Item 2.  Acquisition or Disposition of Assets

         A.  The Denver Fire Reporter & Protective Co. and Affiliate

         On February 27, 1996, Republic Industries, Inc. (the "Registrant")
acquired all of the outstanding shares of The Denver Fire Reporter & Protective
Co., a Colorado corporation, and a related company affiliated by common
ownership and management with The Denver Fire Reporter & Protective Co.
(collectively, the "Denver Companies"), through a series of merger transactions
(the "Denver Mergers"), in which two wholly-owned subsidiaries of the
Registrant merged with and into the Denver Companies, and all of the issued and
outstanding shares of each of the Denver Companies were exchanged for an
aggregate of 1,631,752 shares of common stock, $0.01 par value per share,
issued by the Registrant to the stockholder of the Denver Companies.  The
description contained herein of the Denver Mergers is qualified in its entirety
by reference to the Merger Agreement  filed as Exhibit 2.1 to the Registrant's
Current Report on Form 8-K dated February 14, 1996, which is incorporated
herein by reference.  The Denver Mergers are being accounted for as pooling of
interests business combinations.

         B.  The Schaubach Companies

         On February 29, 1996, the Registrant acquired all of the outstanding
shares of Incendere, Inc., a Virginia corporation, Area Container Services,
Inc., a Virginia corporation, and Smithton Sanitation Service, Inc. a North
Carolina corporation, (collectively, the "Schaubach Companies"), through a
series of merger transactions and a share exchange (the "Schaubach Mergers"),
in which two wholly-owned subsidiaries of the Registrant merged with and
into the Schaubach Companies, and all of the issued and outstanding shares of
the Schaubach Companies were exchanged for an aggregate of 1,282,700 shares of
common stock, $0.01 par value per share, issued by the Registrant to the
stockholders of the Schaubach Companies. The description contained herein of
the Schaubach Mergers is qualified in its entirety by reference to the
Reorganization Agreement filed as Exhibit 2.2 to the Registrant's Current
Report on Form 8-K dated February 14, 1996, which is incorporated herein by
reference.  The Schaubach Mergers are being accounted for as pooling of
interests business combinations.

<PAGE>   3


ITEM 7.  FINANCIAL STATEMENTS AND EXHIBITS.

(a)     Financial Statements of Businesses Acquired.

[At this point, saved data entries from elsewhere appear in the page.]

(* ===== verification/TextCounter.v ===== *)
(** * The streaming text counter: [src/internal/util/count.go]

    [TextCounter] counts the lines and runes of a text it is fed in pieces of
    any size, keeping at most three bytes of a rune cut at the end of a
    piece. [Chars_stream] and [Lines_stream] show that the cuts do not
    matter. *)

From S2P Require Import Prelude Utf8 Strings.

Module TextCounter.

Record TextCounter := mkTextCounter {
  lines : nat; chars : nat; lineOpen : bool; partial : bytes }.
Definition zero : TextCounter := mkTextCounter 0 0 false [].

Definition newline : ascii := Stdlib.Strings.Ascii.ascii_of_nat 10.
Definition count_newlines (p : bytes) : nat := length (filter (λ c, c = newline) p).
Definition UTFMax : nat := 4.

(** The loop over the bytes kept from earlier writes: [head] is them followed
    by the first bytes of [p]. [inl] is the early return with the new
    [partial], [inr] the rune count and the offset reached. *)
Fixpoint head_loop (fuel : nat) (head : bytes) (plen i chars : nat) :
    (bytes * nat) + (nat * nat) :=
  match fuel with
  | 0 => inr (chars, i)
  | S fuel =>
      if decide (i < plen) then
        if negb (Utf8.FullRune (drop i head)) then inl (drop i head, chars)
        else head_loop fuel head plen (i + Utf8.rune_width (drop i head)) (S chars)
      else inr (chars, i)
  end.

(** The loop looking for the last rune start in the last three bytes. *)
Fixpoint tail_loop (n k : nat) (p : bytes) : bytes * bytes :=
  match n with
  | 0 => (p, [])
  | S n =>
      let tail := drop (length p - k) p in
      match tail with
      | c :: _ =>
          if Utf8.RuneStart c then
            if negb (Utf8.FullRune tail) then (take (length p - k) p, tail) else (p, [])
          else tail_loop n (S k) p
      | [] => (p, [])
      end
  end.

(** [func (c *TextCounter) Write(p []byte)] *)
Definition Write (c : TextCounter) (p : bytes) : TextCounter :=
  match last p with
  | None => c
  | Some lastc =>
      let lines := lines c + count_newlines p in
      let lineOpen := negb (bool_decide (lastc = newline)) in
      let plen := length (partial c) in
      let head := partial c ++ take (length p `min` UTFMax) p in
      match head_loop (S plen) head plen 0 (chars c) with
      | inl (rest, chars) => mkTextCounter lines chars lineOpen rest
      | inr (chars, i) =>
          let p := drop (i - plen) p in
          let '(p, rest) := tail_loop (length p `min` (UTFMax - 1)) 1 p in
          mkTextCounter lines (chars + Utf8.RuneCount p) lineOpen rest
      end
  end.

(** [func (c *TextCounter) Lines() int] and [Chars() int] *)
Definition Lines (c : TextCounter) : nat := if lineOpen c then lines c + 1 else lines c.
Definition Chars (c : TextCounter) : nat := chars c + Utf8.RuneCount (partial c).

Definition write_all (ps : list bytes) : TextCounter := foldl Write zero ps.

(** ** The invariant: [done] is counted, [partial] is an unfinished rune *)
Record counted (s : bytes) (c : TextCounter) : Prop := {
  cnt_partial : partial c = [] ∨ Utf8.FullRune (partial c) = false;
  cnt_chars t : length (Utf8.runes (s ++ t)) =
    chars c + length (Utf8.runes (partial c ++ t));
}.

Lemma counted_zero : counted [] zero.
Proof. split; [by left|done]. Qed.

(** The head loop consumes whole runes of [drop i (partial ++ p)]. *)
Lemma head_loop_spec fuel p0 p i n :
  length p0 < fuel + i → length p0 ≤ 3 →
  i ≤ length p0 + length p →
  let head := p0 ++ take (length p `min` UTFMax) p in
  match head_loop fuel head (length p0) i n with
  | inl (rest, n') =>
      Utf8.FullRune rest = false ∧
      ∀ t, n + length (Utf8.runes (drop i (p0 ++ p) ++ t)) = n' + length (Utf8.runes (rest ++ t))
  | inr (n', j) =>
      length p0 ≤ j ∧
      ∀ t, n + length (Utf8.runes (drop i (p0 ++ p) ++ t)) =
           n' + length (Utf8.runes (drop j (p0 ++ p) ++ t))
  end.
Proof.
  intros Hf H3. revert i n Hf. induction fuel as [|fuel IH]; intros i n Hf Hi head; simpl.
  { split; [lia|done]. }
  case_decide as Hlt; [|split; [lia|done]].
  assert (drop i head ≠ []) as Hne.
  { intros E. apply (f_equal length) in E. unfold head in E.
    rewrite length_drop, length_app in E. simpl in E. lia. }
  assert (drop i (p0 ++ p) = drop i head ++ drop (length p `min` UTFMax) p) as Hsplit.
  { unfold head. rewrite !drop_app_le by lia. by rewrite <-app_assoc, take_drop. }
  destruct (Utf8.FullRune (drop i head)) eqn:Hfull; simpl.
  - pose proof (Utf8.rune_width_bounds _ Hne) as Hw.
    assert (length (drop i head) ≤ length p0 + length p - i) as Hl.
    { unfold head. rewrite length_drop, length_app, length_take. lia. }
    assert (∀ t, length (Utf8.runes (drop i (p0 ++ p) ++ t)) =
      S (length (Utf8.runes (drop (i + Utf8.rune_width (drop i head)) (p0 ++ p) ++ t)))) as Hstep.
    { intros t. rewrite Hsplit, <-app_assoc, Utf8.runes_full_step by done.
      simpl length. do 2 f_equal.
      rewrite <-(drop_drop (p0 ++ p)), Hsplit, (drop_app_le (drop i head)) by lia.
      by rewrite app_assoc. }
    specialize (IH (i + Utf8.rune_width (drop i head)) (S n) ltac:(lia) ltac:(lia)).
    cbv zeta in IH. fold head in IH.
    destruct (head_loop fuel head _ _ _) as [[rest n']|[n' j]];
      destruct IH as [H1 H2]; (split; [done|]); intros t; rewrite Hstep, <-H2; lia.
  - split; [done|]. intros t. do 2 f_equal. rewrite Hsplit.
    assert (length p ≤ UTFMax) as Hp.
    { destruct (Utf8.not_full_shape _ Hfull Hne) as [Hl _]. unfold head in Hl.
      rewrite length_drop, length_app, length_take in Hl. unfold UTFMax in *. lia. }
    rewrite Nat.min_l by done. by rewrite drop_all, app_nil_r.
Qed.

(** A cut-off rune at the end is found by the tail loop. *)
Lemma tail_loop_spec n k p :
  n + k = S (length p `min` 3) → 0 < k →
  Forall (λ c, Utf8.RuneStart c = false) (drop (length p - (k - 1)) p) →
  let '(q, rest) := tail_loop n k p in
  p = q ++ rest ∧
  (rest = [] ∧ Utf8.all_full p ∨
   ∃ c r, rest = c :: r ∧ Utf8.RuneStart c = true ∧ Utf8.FullRune rest = false).
Proof.
  intros Hn Hk Hcont.
  assert (∀ q, q ≠ [] → (∃ m, concat (drop m (Utf8.runes p)) = q) → Utf8.FullRune q = false →
    ∃ j, 0 < j ≤ length p `min` 3 ∧ q = drop (length p - j) p ∧
    ∃ c r, q = c :: r ∧ Utf8.RuneStart c = true ∧ Forall (λ x, Utf8.RuneStart x = false) r)
    as Hshape.
  { intros q Hq [m Hm] Hf. destruct (Utf8.not_full_shape q Hf Hq) as (Hl & c & r & Hq' & Hc & Hr).
    assert (p = concat (take m (Utf8.runes p)) ++ q) as Hp.
    { rewrite <-Hm, <-concat_app, take_drop. symmetry. apply Utf8.runes_concat. }
    exists (length q). assert (0 < length q) by (destruct q; simpl; [done|lia]).
    assert (length p = length (concat (take m (Utf8.runes p))) + length q) as Hlp
      by (rewrite Hp at 1; by rewrite length_app).
    split; [lia|]. split; [|by eauto].
    rewrite Hp at 2. rewrite Hlp, Nat.add_sub. by rewrite drop_app_length. }
  revert k Hn Hk Hcont. induction n as [|n IH]; intros k Hn Hk Hcont; simpl.
  - split; [by rewrite app_nil_r|]. left. split; [done|]. intros q Hq Hm.
    destruct (Utf8.FullRune q) eqn:Hf; [done|]. exfalso.
    destruct (Hshape q Hq Hm Hf) as (j & Hj & -> & c & r & E & Hc & _).
    assert (c ∈ drop (length p - (k - 1)) p) as Hin.
    { replace (drop (length p - (k - 1)) p)
        with (drop (length p - (k - 1)) p) by done.
      replace (length p - j) with (length p - (k - 1) + (k - 1 - j)) in E by lia.
      rewrite <-drop_drop in E. rewrite <-(take_drop (k - 1 - j) (drop _ p)), E. set_solver. }
    rewrite Forall_forall in Hcont. specialize (Hcont c Hin). congruence.
  - destruct (drop (length p - k) p) as [|c tl] eqn:Etl.
    { apply (f_equal length) in Etl. rewrite length_drop in Etl. simpl in Etl. lia. }
    destruct (Utf8.RuneStart c) eqn:Hc.
    + destruct (Utf8.FullRune (c :: tl)) eqn:Hfull; simpl.
      * split; [by rewrite app_nil_r|]. left. split; [done|]. intros q Hq Hm.
        destruct (Utf8.FullRune q) eqn:Hf; [done|]. exfalso.
        destruct (Hshape q Hq Hm Hf) as (j & Hj & -> & c' & r & E & Hc' & Hr).
        destruct (decide (j = k)) as [->|Hne]; [congruence|].
        destruct (decide (j < k)) as [Hlt|Hge].
        -- assert (c' ∈ drop (length p - (k - 1)) p) as Hin.
           { replace (length p - j) with (length p - (k - 1) + (k - 1 - j)) in E by lia.
             rewrite <-drop_drop in E. rewrite <-(take_drop (k - 1 - j) (drop _ p)), E. set_solver. }
           rewrite Forall_forall in Hcont. specialize (Hcont c' Hin). congruence.
        -- assert (c ∈ r) as Hin.
           { replace (length p - k) with (length p - j + (j - k)) in Etl by lia.
             rewrite <-drop_drop, E in Etl. destruct (j - k) as [|d] eqn:Ed; [lia|].
             simpl in Etl. rewrite <-(take_drop d r), Etl. set_solver. }
           rewrite Forall_forall in Hr. specialize (Hr c Hin). congruence.
      * split; [by rewrite <-Etl, take_drop|]. right. eauto.
    + apply IH; [lia|lia|]. replace (S k - 1) with k by lia. rewrite Etl.
      constructor; [done|]. replace (length p - (k - 1)) with (length p - k + 1) in Hcont by lia.
      by rewrite <-drop_drop, Etl in Hcont.
Qed.

Lemma tail_loop_runes p t :
  let '(q, rest) := tail_loop (length p `min` (UTFMax - 1)) 1 p in
  (rest = [] ∨ Utf8.FullRune rest = false) ∧
  length (Utf8.runes (p ++ t)) = Utf8.RuneCount q + length (Utf8.runes (rest ++ t)).
Proof.
  pose proof (tail_loop_spec (length p `min` 3) 1 p ltac:(lia) ltac:(lia)) as H.
  rewrite Nat.sub_diag, Nat.sub_0_r, drop_all in H. specialize (H (Forall_nil_2 _)).
  change (UTFMax - 1) with 3. destruct (tail_loop _ 1 p) as [q rest].
  destruct H as [Hp [[-> Hall]|(c & r & -> & Hc & Hf)]].
  - rewrite app_nil_r in Hp. subst q. split; [by left|].
    by rewrite Utf8.runes_app_full, length_app.
  - split; [by right|]. rewrite Hp, <-app_assoc. simpl.
    by rewrite Utf8.runes_app_start, length_app.
Qed.

Lemma counted_write s c p : counted s c → counted (s ++ p) (Write c p).
Proof.
  intros [Hp Hc]. unfold Write. destruct (last p) as [lc|] eqn:Hl.
  2: { apply last_None in Hl as ->. rewrite app_nil_r. by split. }
  assert (length (partial c) ≤ 3) as H3.
  { destruct Hp as [->|Hf]; [simpl; lia|].
    destruct (decide (partial c = [])) as [->|Hne]; [simpl; lia|].
    by apply Utf8.not_full_shape. }
  pose proof (head_loop_spec (S (length (partial c))) (partial c) p 0 (chars c)
    ltac:(lia) H3 ltac:(lia)) as Hh. cbv zeta in Hh.
  assert (∀ t, length (Utf8.runes ((s ++ p) ++ t)) =
    chars c + length (Utf8.runes (drop 0 (partial c ++ p) ++ t))) as Hc'.
  { intros t. rewrite drop_0, <-!app_assoc. apply Hc. }
  destruct (head_loop _ _ _ _ _) as [[rest n]|[n i]]; destruct Hh as [Hh1 Hh2].
  - split; simpl; [by right|]. intros t. by rewrite Hc', Hh2.
  - pose proof (tail_loop_runes (drop (i - length (partial c)) p)) as Ht.
    destruct (tail_loop _ 1 _) as [q rest].
    split; simpl; [by apply (Ht [])|]. intros t.
    rewrite Hc', Hh2, drop_app_ge by done. destruct (Ht t) as [_ ->]. lia.
Qed.

Lemma counted_all ps : counted (concat ps) (write_all ps).
Proof.
  induction ps as [|p ps IH] using rev_ind; [apply counted_zero|].
  unfold write_all. rewrite foldl_app, concat_app. simpl. rewrite app_nil_r.
  by apply counted_write.
Qed.

Lemma counted_Chars s c : counted s c → Chars c = Utf8.RuneCount s.
Proof. intros [_ H]. specialize (H []). rewrite !app_nil_r in H. symmetry. apply H. Qed.

(** however the text is cut into pieces, the counter ends with the
    number of runes of the whole text, invalid bytes counting one each. *)
Theorem Chars_stream ps : Chars (write_all ps) = Utf8.RuneCount (concat ps).
Proof. apply counted_Chars, counted_all. Qed.

(** The lines of a text: its pieces between newlines, an empty last piece
    not counted. *)
Definition line_count (s : bytes) : nat :=
  let ws := Split s newline in
  if bool_decide (last ws = Some []) then length ws - 1 else length ws.

Lemma Split_length s : length (Split s newline) = S (count_newlines s).
Proof.
  induction s as [|c s IH]; [done|]. simpl. unfold count_newlines in *.
  rewrite filter_cons. repeat case_decide; simpl; [lia|].
  destruct (Split s newline) eqn:E; simpl in *; [done|lia].
Qed.

Lemma Split_last_nil s :
  last (Split s newline) = Some [] ↔ s = [] ∨ last s = Some newline.
Proof.
  induction s as [|c s IH]; [naive_solver|]. simpl Split.
  pose proof (Split_nonempty s newline) as Hne. rewrite last_cons.
  destruct (decide (c = newline)) as [->|Hc].
  - rewrite last_cons. destruct (last (Split s newline)) eqn:E.
    + rewrite IH. destruct (last s) eqn:El; [|apply last_None in El as ->]; naive_solver.
    + by apply last_None in E.
  - destruct (Split s newline) as [|w [|w' ws]] eqn:E; [done| |].
    + assert (s = w) as -> by (by rewrite <-(Join_Split s newline), E).
      simpl in *. split; [done|]. destruct (last w) eqn:El; [|naive_solver].
      intros [?|?]; [done|]. assert (Some w = Some []) as Hw by (apply IH; auto).
      simplify_eq.
    + rewrite last_cons_cons in *. change (last ((c :: w) :: w' :: ws)) with (last (w' :: ws)).
      rewrite IH. destruct (last s) eqn:El; [naive_solver|]. apply last_None in El as ->. done.
Qed.

Lemma count_newlines_app s p : count_newlines (s ++ p) = count_newlines s + count_newlines p.
Proof. unfold count_newlines. by rewrite filter_app, length_app. Qed.

(** What the counter knows of the lines of the text fed so far. *)
Lemma lines_write s c p :
  lines c = count_newlines s ∧ lineOpen c = negb (bool_decide (s = [] ∨ last s = Some newline)) →
  lines (Write c p) = count_newlines (s ++ p) ∧
  lineOpen (Write c p) = negb (bool_decide (s ++ p = [] ∨ last (s ++ p) = Some newline)).
Proof.
  intros [Hn Ho]. unfold Write. destruct (last p) as [lc|] eqn:Hl.
  - assert (s ++ p ≠ [] ∧ last (s ++ p) = Some lc) as [Hne Hlast].
    { rewrite last_app, Hl. split; [|done]. intros [_ ->]%app_nil. done. }
    assert (bool_decide (lc = newline) =
      bool_decide (s ++ p = [] ∨ last (s ++ p) = Some newline)) as E.
    { apply bool_decide_ext. rewrite Hlast. naive_solver. }
    rewrite count_newlines_app, <-E, <-Hn. by repeat case_match.
  - apply last_None in Hl as ->. by rewrite app_nil_r.
Qed.

Lemma lines_all ps :
  lines (write_all ps) = count_newlines (concat ps) ∧
  lineOpen (write_all ps) =
    negb (bool_decide (concat ps = [] ∨ last (concat ps) = Some newline)).
Proof.
  induction ps as [|p ps IH] using rev_ind; [done|].
  unfold write_all. rewrite foldl_app, concat_app. simpl. rewrite app_nil_r.
  by apply lines_write.
Qed.

Lemma Lines_count s c :
  lines c = count_newlines s →
  lineOpen c = negb (bool_decide (s = [] ∨ last s = Some newline)) →
  Lines c = line_count s.
Proof.
  intros Hn Ho. unfold Lines, line_count. rewrite Ho, Hn, Split_length.
  rewrite (bool_decide_ext _ _ (Split_last_nil s)). case_bool_decide; simpl; lia.
Qed.

(** however the text is cut into pieces, the counter ends with the
    number of its lines, an unterminated last line included. *)
Theorem Lines_stream ps : Lines (write_all ps) = line_count (concat ps).
Proof. destruct (lines_all ps). by apply Lines_count. Qed.

End TextCounter.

        As of the date of filing of this Current Report on Form 8-K, it is 
impracticable for the Registrant to provide the financial statements required 
by this Item 7(a). In accordance with Item 7(a)(4) of Form 8-K, such financial 
statements shall be filed by amendment to this Form 8-K no later than 60 days 
after February 27, 1996.

(b)     Pro Forma Financial Information.

        As of the date of filing of this Current Report on Form 8-K, it is 
impracticable for the Registrant to provide the pro forma financial information 
required by this Item 7(b). In accordance with Item 7(b)(2) of Form 8-K, such 
financial statements shall be filed by amendment to this Form 8-K no later than 
60 days after February 27, 1996.

(c)     Exhibits.

        None.

 
<PAGE>   4


                                   SIGNATURES


         Pursuant to the requirements of the Securities and Exchange Act of
1934, the registrant has duly caused this report to be signed on its behalf by
the undersigned hereunto duly authorized.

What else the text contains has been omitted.